(** * safe-error: Either, TaskEither and their combinators

    A shallow embedding of [src/types.ts] and [src/helpers.ts].

    The library is a handful of combinators over a two-variant tagged value.
    Most of them take callbacks, and a JavaScript callback may change the
    state of the program and may throw.  Callbacks are therefore embedded as
    computations in a state-and-exception monad [JS]; the combinators that
    call them live in that monad too, the others are plain functions.  A
    callback is taken to end, by a return or by a throw: one that loops
    forever has no counterpart here. *)

From Stdlib Require Import List String ZArith Bool Lia DecimalString.
From ExtLib Require Import Structures.Monad Structures.MonadExc.
Import ListNotations.
Import MonadNotation.
Local Open Scope monad_scope.

(** ** types.ts *)

(** [type Either<L, R> = { _tag: "Left"; value: L } | { _tag: "Right"; value: R }] *)
Inductive Either (L R : Type) : Type :=
| Left (value : L)
| Right (value : R).

Arguments Left {L R} value.
Arguments Right {L R} value.

(** ** The host language: state, faults, promises *)

(** How the evaluation of an expression ends: with a value, or with a
    thrown fault.  [Fault] is the [unknown] of a [catch] clause. *)
Inductive Completion (Fault A : Type) : Type :=
| Normal (value : A)
| Throw (error : Fault).

Arguments Normal {Fault A} value.
Arguments Throw {Fault A} error.

(** A computation runs in a state of the program and ends in another one;
    what was done to the state before a throw stays done. *)
Definition JS (World Fault A : Type) : Type :=
  World -> World * Completion Fault A.

#[global] Instance Monad_JS {World Fault : Type} : Monad (JS World Fault) :=
  {| ret := fun A (a : A) => fun w => (w, Normal a);
     bind := fun A B (c : JS World Fault A) (k : A -> JS World Fault B) =>
       fun w => match c w with
                | (w', Normal a) => k a w'
                | (w', Throw e) => (w', Throw e)
                end |}.

(** [throw e] and [try { c } catch (error) { handler }]. *)
#[global] Instance Exc_JS {World Fault : Type} : MonadExc Fault (JS World Fault) :=
  {| raise := fun A (e : Fault) => fun w => (w, Throw e);
     catch := fun A (c : JS World Fault A) (handler : Fault -> JS World Fault A) =>
       fun w => match c w with
                | (w', Normal a) => (w', Normal a)
                | (w', Throw e) => handler e w'
                end |}.

(** A promise, seen from its consumer: the way it eventually settles, if it
    does.  When continuations are scheduled is not represented. *)
Inductive Promise (Fault A : Type) : Type :=
| Fulfilled (value : A)
| Rejected (reason : Fault)
| Pending.

Arguments Fulfilled {Fault A} value.
Arguments Rejected {Fault A} reason.
Arguments Pending {Fault A}.

(** How the body of an [async] function ends: it returns, it throws, or it
    stays suspended at an [await] whose promise never settles. *)
Inductive Outcome (Fault A : Type) : Type :=
| Returned (value : A)
| Thrown (error : Fault)
| Suspended.

Arguments Returned {Fault A} value.
Arguments Thrown {Fault A} error.
Arguments Suspended {Fault A}.

Definition Async (World Fault A : Type) : Type :=
  World -> World * Outcome Fault A.

#[global] Instance Monad_Async {World Fault : Type} : Monad (Async World Fault) :=
  {| ret := fun A (a : A) => fun w => (w, Returned a);
     bind := fun A B (c : Async World Fault A) (k : A -> Async World Fault B) =>
       fun w => match c w with
                | (w', Returned a) => k a w'
                | (w', Thrown e) => (w', Thrown e)
                | (w', Suspended) => (w', Suspended)
                end |}.

#[global] Instance Exc_Async {World Fault : Type} : MonadExc Fault (Async World Fault) :=
  {| raise := fun A (e : Fault) => fun w => (w, Thrown e);
     catch := fun A (c : Async World Fault A) (handler : Fault -> Async World Fault A) =>
       fun w => match c w with
                | (w', Thrown e) => handler e w'
                | r => r
                end |}.

Section Host.
Context {World Fault : Type}.

(** An ordinary expression inside an [async] body. *)
Definition sync {A} (c : JS World Fault A) : Async World Fault A :=
  fun w => match c w with
           | (w', Normal a) => (w', Returned a)
           | (w', Throw e) => (w', Thrown e)
           end.

(** [await p]: the value [p] is fulfilled with; a rejection is thrown at
    the [await]; a promise that never settles never resumes the body. *)
Definition await {A} (p : Promise Fault A) : Async World Fault A :=
  fun w => match p with
           | Fulfilled a => (w, Returned a)
           | Rejected e => (w, Thrown e)
           | Pending => (w, Suspended)
           end.

(** Calling [async () => body] never throws: it returns a promise that
    is fulfilled with what the body returns and rejected with what it
    throws. *)
Definition async {A} (body : Async World Fault A) : JS World Fault (Promise Fault A) :=
  fun w => match body w with
           | (w', Returned a) => (w', Normal (Fulfilled a))
           | (w', Thrown e) => (w', Normal (Rejected e))
           | (w', Suspended) => (w', Normal Pending)
           end.

(** [Array.prototype.reduce(callback, init)]. *)
Fixpoint reduce {T U} (callback : U -> T -> JS World Fault U)
         (array : list T) (init : U) : JS World Fault U :=
  match array with
  | [] => ret init
  | x :: rest => acc <- callback init x ;; reduce callback rest acc
  end.
End Host.

(** [A | null | undefined], for a type [A] that has neither sentinel. *)
Inductive Nullable (A : Type) : Type :=
| null
| undefined
| defined (a : A).

Arguments null {A}.
Arguments undefined {A}.
Arguments defined {A} a.

(** [type TaskEither<L, R> = Promise<Either<L, R>>] *)
Definition TaskEither (Fault L R : Type) : Type := Promise Fault (Either L R).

> [Task instructions] I need each of the entries above printed again exactly.

> [Solution for this problem]
(** * safe-error: Either, TaskEither and their combinators

    A shallow embedding of [src/types.ts] and [src/helpers.ts].

    The library is a handful of combinators over a two-variant tagged value.
    Most of them take callbacks, and a JavaScript callback may change the
    state of the program and may throw.  Callbacks are therefore embedded as
    computations in a state-and-exception monad [JS]; the combinators that
    call them live in that monad too, the others are plain functions.  A
    callback is taken to end, by a return or by a throw: one that loops
    forever has no counterpart here. *)

From Stdlib Require Import List String ZArith Bool Lia DecimalString.
From ExtLib Require Import Structures.Monad Structures.MonadExc.
Import ListNotations.
Import MonadNotation.
Local Open Scope monad_scope.

(** ** types.ts *)

(** [type Either<L, R> = { _tag: "Left"; value: L } | { _tag: "Right"; value: R }] *)
Inductive Either (L R : Type) : Type :=
| Left (value : L)
| Right (value : R).

Arguments Left {L R} value.
Arguments Right {L R} value.

(** ** The host language: state, faults, promises *)

(** How the evaluation of an expression ends: with a value, or with a
    thrown fault.  [Fault] is the [unknown] of a [catch] clause. *)
Inductive Completion (Fault A : Type) : Type :=
| Normal (value : A)
| Throw (error : Fault).

Arguments Normal {Fault A} value.
Arguments Throw {Fault A} error.

(** A computation runs in a state of the program and ends in another one;
    what was done to the state before a throw stays done. *)
Definition JS (World Fault A : Type) : Type :=
  World -> World * Completion Fault A.

#[global] Instance Monad_JS {World Fault : Type} : Monad (JS World Fault) :=
  {| ret := fun A (a : A) => fun w => (w, Normal a);
     bind := fun A B (c : JS World Fault A) (k : A -> JS World Fault B) =>
       fun w => match c w with
                | (w', Normal a) => k a w'
                | (w', Throw e) => (w', Throw e)
                end |}.

(** [throw e] and [try { c } catch (error) { handler }]. *)
#[global] Instance Exc_JS {World Fault : Type} : MonadExc Fault (JS World Fault) :=
  {| raise := fun A (e : Fault) => fun w => (w, Throw e);
     catch := fun A (c : JS World Fault A) (handler : Fault -> JS World Fault A) =>
       fun w => match c w with
                | (w', Normal a) => (w', Normal a)
                | (w', Throw e) => handler e w'
                end |}.

(** A promise, seen from its consumer: the way it eventually settles, if it
    does.  When continuations are scheduled is not represented. *)
Inductive Promise (Fault A : Type) : Type :=
| Fulfilled (value : A)
| Rejected (reason : Fault)
| Pending.

Arguments Fulfilled {Fault A} value.
Arguments Rejected {Fault A} reason.
Arguments Pending {Fault A}.

(** How the body of an [async] function ends: it returns, it throws, or it
    stays suspended at an [await] whose promise never settles. *)
Inductive Outcome (Fault A : Type) : Type :=
| Returned (value : A)
| Thrown (error : Fault)
| Suspended.

Arguments Returned {Fault A} value.
Arguments Thrown {Fault A} error.
Arguments Suspended {Fault A}.

Definition Async (World Fault A : Type) : Type :=
  World -> World * Outcome Fault A.

#[global] Instance Monad_Async {World Fault : Type} : Monad (Async World Fault) :=
  {| ret := fun A (a : A) => fun w => (w, Returned a);
     bind := fun A B (c : Async World Fault A) (k : A -> Async World Fault B) =>
       fun w => match c w with
                | (w', Returned a) => k a w'
                | (w', Thrown e) => (w', Thrown e)
                | (w', Suspended) => (w', Suspended)
                end |}.

#[global] Instance Exc_Async {World Fault : Type} : MonadExc Fault (Async World Fault) :=
  {| raise := fun A (e : Fault) => fun w => (w, Thrown e);
     catch := fun A (c : Async World Fault A) (handler : Fault -> Async World Fault A) =>
       fun w => match c w with
                | (w', Thrown e) => handler e w'
                | r => r
                end |}.

Section Host.
Context {World Fault : Type}.

(** An ordinary expression inside an [async] body. *)
Definition sync {A} (c : JS World Fault A) : Async World Fault A :=
  fun w => match c w with
           | (w', Normal a) => (w', Returned a)
           | (w', Throw e) => (w', Thrown e)
           end.

(** [await p]: the value [p] is fulfilled with; a rejection is thrown at
    the [await]; a promise that never settles never resumes the body. *)
Definition await {A} (p : Promise Fault A) : Async World Fault A :=
  fun w => match p with
           | Fulfilled a => (w, Returned a)
           | Rejected e => (w, Thrown e)
           | Pending => (w, Suspended)
           end.

(** Calling [async () => body] never throws: it returns a promise that
    is fulfilled with what the body returns and rejected with what it
    throws. *)
Definition async {A} (body : Async World Fault A) : JS World Fault (Promise Fault A) :=
  fun w => match body w with
           | (w', Returned a) => (w', Normal (Fulfilled a))
           | (w', Thrown e) => (w', Normal (Rejected e))
           | (w', Suspended) => (w', Normal Pending)
           end.

(** [Array.prototype.reduce(callback, init)]. *)
Fixpoint reduce {T U} (callback : U -> T -> JS World Fault U)
         (array : list T) (init : U) : JS World Fault U :=
  match array with
  | [] => ret init
  | x :: rest => acc <- callback init x ;; reduce callback rest acc
  end.
End Host.

(** [A | null | undefined], for a type [A] that has neither sentinel. *)
Inductive Nullable (A : Type) : Type :=
| null
| undefined
| defined (a : A).

Arguments null {A}.
Arguments undefined {A}.
Arguments defined {A} a.

(** [type TaskEither<L, R> = Promise<Either<L, R>>] *)
Definition TaskEither (Fault L R : Type) : Type := Promise Fault (Either L R).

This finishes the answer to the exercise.